Saved entries
......
(* ===== verification/CodeBlocks.v ===== *)
(** * The buttons of the book's code blocks (src/_site/book/book-a0b12cfe.js, [codeSnippets],
    [clipboard] and [playground_text])

    The show-hidden-lines, copy, play and undo buttons: how the script adds them when it loads,
    what each of them does, the request for the playground's crates, the requests that run a
    snippet, with their timeout, and the tooltip of the copy buttons.

    A code block is a [code] element with its parent; the events of the reader, of the network
    and of the editor are steps. The playground, the editor (Ace), the highlighter and the
    clipboard library are the environment: what they answer is carried by the events, and what
    the highlighter makes of a block's lines is a parameter. [innerText] leaves out the lines
    that the style sheet hides ([.hide-boring .boring] of css/general). *)

From S2P Require Import Prelude Number Search Snippets.

(** ** State *)

(** The buttons, by the class the script gives them; the show-hidden-lines button has none. *)
Inductive Button : Type :=
  | Eye (title label icon : text)
  | Clip (tooltip : text) (tooltipped : bool)
  | Play (hidden hidden_class : bool)
  | Reset.

(** What is sent to [evaluate.json]. *)
Record Params : Type := mkParams { version : text; optimize : text; code : text; edition : text }.

(** What a request comes to: the [result] of its answer, or the message of the error. *)
Inductive Outcome : Type := Output (result : text) | Failure (message : text).

(** [Racing]: the fetch against the timeout. [Reading]: the fetch has won, the body is read. *)
Inductive Stage : Type := Racing | Reading | Settled (o : Outcome).

Record Request : Type := mkRequest { sent : Params; stage : Stage }.

(** A code block: the classes of the parent and of the element, the lines (boring or not), the
    editor's text and the text its undo goes back to, the buttons (when there is a [div] for
    them), whether the listeners of [handle_crate_list_update] are installed, the result block
    (its text, and whether it has the class [result-no-output]) and the requests so far. *)
Record Block : Type := mkBlock {
  parent : list text;
  in_pre : bool;
  classes : list text;
  lines : list (bool * text);
  value : text;
  originalCode : text;
  buttons : option (list Button);
  listening : bool;
  result : option (text * bool);
  requests : list Request;
}.

(** The request for the crates; once it is answered, the crates. *)
Inductive Crates : Type := NotSent | CratesRacing | CratesReading | CratesLost | Available (ids : list text).

Record Page : Type := mkPage { crates : Crates; blocks : list Block; clipboard : option text }.

(** ** Updates *)

Definition set_classes (v : list text) (b : Block) : Block :=
  mkBlock (parent b) (in_pre b) v (lines b) (value b) (originalCode b) (buttons b) (listening b) (result b) (requests b).
Definition set_lines (v : list (bool * text)) (b : Block) : Block :=
  mkBlock (parent b) (in_pre b) (classes b) v (value b) (originalCode b) (buttons b) (listening b) (result b) (requests b).
Definition set_value (v : text) (b : Block) : Block :=
  mkBlock (parent b) (in_pre b) (classes b) (lines b) v (originalCode b) (buttons b) (listening b) (result b) (requests b).
Definition set_buttons (v : option (list Button)) (b : Block) : Block :=
  mkBlock (parent b) (in_pre b) (classes b) (lines b) (value b) (originalCode b) v (listening b) (result b) (requests b).
Definition set_listening (v : bool) (b : Block) : Block :=
  mkBlock (parent b) (in_pre b) (classes b) (lines b) (value b) (originalCode b) (buttons b) v (result b) (requests b).
Definition set_result (v : option (text * bool)) (b : Block) : Block :=
  mkBlock (parent b) (in_pre b) (classes b) (lines b) (value b) (originalCode b) (buttons b) (listening b) v (requests b).
Definition set_requests (v : list Request) (b : Block) : Block :=
  mkBlock (parent b) (in_pre b) (classes b) (lines b) (value b) (originalCode b) (buttons b) (listening b) (result b) v.

(** [classList]: [contains], [add], [remove]. *)
Definition contains (c : string) (l : list text) : bool := bool_decide (txt c ∈ l).
Definition add (c : string) (l : list text) : list text := if contains c l then l else l ++ [txt c].
Definition remove (c : string) (l : list text) : list text := filter (fun x => x <> txt c) l.

Definition on_buttons (f : Button -> Button) (b : Block) : Block := set_buttons (map f <$> buttons b) b.

(** [buttons.insertBefore(x, buttons.firstChild)], the [div] made when there is none. *)
Definition insert_button (x : Button) (b : Block) : Block := set_buttons (Some (x :: default [] (buttons b))) b.

Definition textContent (b : Block) : text := concat (map snd (lines b)).
Definition innerText (b : Block) : text :=
  concat (map snd (filter (fun l => negb (contains "hide-boring" (classes b) && fst l)) (lines b))).

Definition playground (b : Block) : bool := contains "playground" (parent b).

(** [s.indexOf(p) !== -1] *)
Fixpoint includes_text (p s : text) : bool :=
  match strip p s with
  | Some _ => true
  | None => match s with [] => false | _ :: s' => includes_text p s' end
  end.

Definition trim (s : text) : text := rev (skip_white (rev (skip_white s))).

Definition is_empty (s : text) : bool := match s with [] => true | _ => false end.

(** The edition the last class that starts with [edition] names. *)
Definition edition_of (l : list text) : text :=
  foldl (fun e c => match strip (txt "edition") c with Some v => v | None => e end) (txt "2015") l.

Section codeSnippets.
(** [window.ace], [window.playground_copyable], and the highlighter on a block's lines. *)
Context (ace copyable : bool) (highlightBlock : list (bool * text) -> list (bool * text)).

Definition editable (b : Block) : bool := ace && contains "editable" (classes b).
(* ===== verification/ChapterList.v ===== *)
(** * The list of chapters in the book's sidebar (src/_site/book/toc-2d897c67.js,
    [MDBookSidebarScrollbox])

    The element's [connectedCallback]: the links of the generated list are made relative to
    the root of the book, the link of the page is marked and the chapters around it are
    unfolded; the position of the sidebar is taken over from the page the reader comes from;
    the toggles fold and unfold.

    The page is a store of nodes ([Dom]) in which the generated list has already been
    inserted. How the browser resolves the address in a link is a parameter, and so are the
    boxes of the layout. *)

From Stdlib Require Import QArith Lqa Ascii.
From S2P Require Import Prelude Dom Toc TocPage Number NumberText.

(** ** Addresses *)

(** [s.split(c)[0]] *)
Fixpoint before (c : Ascii.ascii) (s : string) : string :=
  match s with
  | EmptyString => EmptyString
  | String x s' => if Ascii.eqb x c then EmptyString else String x (before c s')
  end.

Definition ends_with (suffix s : string) : bool :=
  (String.length suffix <=? String.length s)%nat
  && String.eqb (String.substring (String.length s - String.length suffix) (String.length suffix) s) suffix.

Definition page_address (location : string) : string :=
  let current_page := before "?"%char (before "#"%char location) in
  if ends_with "/" current_page then current_page +:+ "index.html" else current_page.

Definition scheme_char (c : Ascii.ascii) : bool :=
  let n := Z.of_N (Ascii.N_of_ascii c) in (97 <=? n) && (n <=? 122) || (n =? 43).

Fixpoint scheme_then (seen : bool) (s : string) : bool :=
  match s with
  | EmptyString => false
  | String c s' =>
      if scheme_char c then scheme_then true s'
      else Ascii.eqb c ":"%char && seen && String.prefix "//" s'
  end.

(** [/^(?:[a-z+]+:)?\/\//.test(href)] *)
Definition absolute (href : string) : bool := String.prefix "//" href || scheme_then false href.

Definition to_root (href : string) : bool :=
  negb (String.eqb href "") && negb (String.prefix "#" href) && negb (absolute href).

(** What the layout says: the top of the sidebar, and of each of its nodes. *)
Record Boxes : Type := mkBoxes { sidebar_top : Q; node_top : nat -> Q }.

(** How the sidebar is scrolled: not at all, its [scrollTop] is set, or a node is brought to
    the middle. *)
Inductive Scroll : Type := Stay | SetScrollTop (v : jsnum) | IntoView (n : nat).

Section scrollbox.
(** [link.href] for the attribute; [path_to_root]; [document.location.href]; this element, and
    the sidebar around it. *)
Context (resolve : string -> string) (path_to_root location : string) (this sidebar : nat).
(** * ODataClient: a shallow embedding of [odata-client.py] and of
      [parse_query] from [odata-utilities.py].

    The client performs HTTP GET/POST requests with one retry, an optional
    response cache keyed by URI, paged retrieval ([get_paged]) and chunked
    filter retrieval ([get_chunked]).  The network, the logger, the clock
    ([sleep]) and the cache are made explicit in a [world] that every
    operation threads through. *)

From Stdlib Require Import ZArith Ascii String List Lia Bool.
From stdpp Require Import base option list gmap strings pretty.

Set Warnings "-register-all".
Local Open Scope string_scope.
Local Open Scope Z_scope.

(** ** Python values that cross the client's boundary

    Decoded response bodies are JSON documents.  [JNull] is Python's [None]:
    [res.json()] of the body [null] and the client's own [return None] are the
    same value.  Objects keep their members in insertion order (a Python
    [dict]); the decoder never produces two members with one key. Floats are
    not modelled. *)
Inductive json : Type :=
| JNull
| JBool (b : bool)
| JNum (z : Z)
| JStr (s : string)
| JArr (items : list json)
| JObj (members : list (string * json)).

(** What [requests] hands back for one request that reached the server:
    [json_body] is the outcome of [res.json()], [None] when the body does not
    decode. *)
Record response : Type := {
  status_code : Z;
  content : string;
  json_body : option json
}.

(** Exception classes the code raises, catches or lets through.  An
    [HTTPError] comes from [res.raise_for_status()] and carries that [res]. *)
Inductive exn : Type :=
| ReqConnError
| Timeout
| JSONDecodeError
| HTTPError (res : response)
| AttributeError
| ValueError (msg : string)
| KeyError (key : string)
| TypeError
| RuntimeError (msg : string)
| ZeroDivisionError
| OtherException (name : string).

Inductive result (A : Type) : Type :=
| Ret (a : A)
| Raise (e : exn).
Arguments Ret {A} a.
Arguments Raise {A} e.

(** Python truthiness, as used by [if cached_value:] and [if not response:]. *)
Definition truthy (v : json) : bool :=
  match v with
  | JNull => false
  | JBool b => b
  | JNum z => negb (z =? 0)
  | JStr s => negb (String.eqb s "")
  | JArr items => match items with [] => false | _ => true end
  | JObj members => match members with [] => false | _ => true end
  end.

(** [d[key]] on a dict held as an ordered member list. *)
Fixpoint dict_get {V : Type} (key : string) (d : list (string * V)) : option V :=
  match d with
  | [] => None
  | (k, v) :: rest => if String.eqb k key then Some v else dict_get key rest
  end.

(** [d[key] = v]: an existing key keeps its position, a new key goes last. *)
Fixpoint dict_set {V : Type} (key : string) (v : V) (d : list (string * V))
  : list (string * V) :=
  match d with
  | [] => [(key, v)]
  | (k, w) :: rest =>
      if String.eqb k key then (k, v) :: rest else (k, w) :: dict_set key v rest
  end.

(** [key in d]. *)
Definition dict_mem {V : Type} (key : string) (d : list (string * V)) : bool :=
  match dict_get key d with Some _ => true | None => false end.
(** Once a character that is no separator has been seen, the loop stops at
    the next separator. *)
Lemma dirname_scan_stops (name before : list ascii) :
  (forall c, In c name -> is_slash c = false) ->
  dirname_scan false (name ++ slash :: before) = Some before.
Proof.
  induction name as [|c name IH]; intros Hname; simpl.
  - reflexivity.
  - rewrite (Hname c (or_introl eq_refl)). apply IH.
    intros c' Hc'. apply Hname. right. exact Hc'.
Qed.

Lemma dirname_scan_name (name before : list ascii) :
  name <> [] ->
  (forall c, In c name -> is_slash c = false) ->
  dirname_scan true (name ++ slash :: before) = Some before.
Proof.
  destruct name as [|c name]; intros Hne Hname; [contradiction|].
  cbn [app dirname_scan]. rewrite (Hname c (or_introl eq_refl)).
  apply dirname_scan_stops. intros c' Hc'. apply Hname. right. exact Hc'.
Qed.

(** The parent directory of [<dir>/<name>] is [<dir>], for a directory that
    does not end in a separator and a name that is not empty and has none. *)
Lemma posix_dirname_of_file (dir name : string) :
  dir <> "" ->
  last (list_ascii_of_string dir) <> Some slash ->
  name <> "" ->
  (forall c, In c (list_ascii_of_string name) -> is_slash c = false) ->
  posix_dirname (dir +:+ "/" +:+ name) = dir.
Proof.
  intros Hdir Hlast Hname Hplain. unfold posix_dirname.
  rewrite !list_ascii_of_string_app.
  destruct (list_ascii_of_string dir) as [|c0 t] eqn:Edir.
  { exfalso. apply Hdir. rewrite <- (string_of_list_ascii_of_string dir), Edir.
    reflexivity. }
  destruct (list_ascii_of_string name) as [|n0 ns] eqn:Ename.
  { exfalso. apply Hname. rewrite <- (string_of_list_ascii_of_string name), Ename.
    reflexivity. }
  cbn [list_ascii_of_string app].
  change (t ++ "/"%char :: n0 :: ns) with (t ++ slash :: n0 :: ns).
  rewrite rev_app_distr. cbn [rev]. rewrite <- !app_assoc. cbn [app].
  replace (rev ns ++ n0 :: slash :: rev t) with ((rev ns ++ [n0]) ++ slash :: rev t)
    by (rewrite <- app_assoc; reflexivity).
  rewrite dirname_scan_name.
  2:{ destruct (rev ns); discriminate. }
  2:{ intros c Hc. apply Hplain. apply in_app_or in Hc as [Hc | [<- | []]].
      - right. apply in_rev. exact Hc.
      - left. reflexivity. }
  rewrite rev_involutive.
  destruct (is_slash c0 && Nat.eqb (List.length (rev t)) 0) eqn:Eroot.
  - exfalso. apply andb_prop in Eroot as [Hslash Hlen].
    apply Nat.eqb_eq in Hlen. rewrite length_rev in Hlen.
    destruct t; [|discriminate Hlen].
    apply Hlast. apply Ascii.eqb_eq in Hslash. rewrite Hslash. reflexivity.
  - rewrite <- Edir. apply string_of_list_ascii_of_string.
Qed.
......
*Description of the task*
Restate word for word only the lines running from the beginning of the data to the line holding "Inductive Button : Type", both included.

*Solution*
(* ===== verification/CodeBlocks.v ===== *)
(** * The buttons of the book's code blocks (src/_site/book/book-a0b12cfe.js, [codeSnippets],
    [clipboard] and [playground_text])

    The show-hidden-lines, copy, play and undo buttons: how the script adds them when it loads,
    what each of them does, the request for the playground's crates, the requests that run a
    snippet, with their timeout, and the tooltip of the copy buttons.

    A code block is a [code] element with its parent; the events of the reader, of the network
    and of the editor are steps. The playground, the editor (Ace), the highlighter and the
    clipboard library are the environment: what they answer is carried by the events, and what
    the highlighter makes of a block's lines is a parameter. [innerText] leaves out the lines
    that the style sheet hides ([.hide-boring .boring] of css/general). *)

From S2P Require Import Prelude Number Search Snippets.

(** ** State *)

(** The buttons, by the class the script gives them; the show-hidden-lines button has none. *)
Inductive Button : Type :=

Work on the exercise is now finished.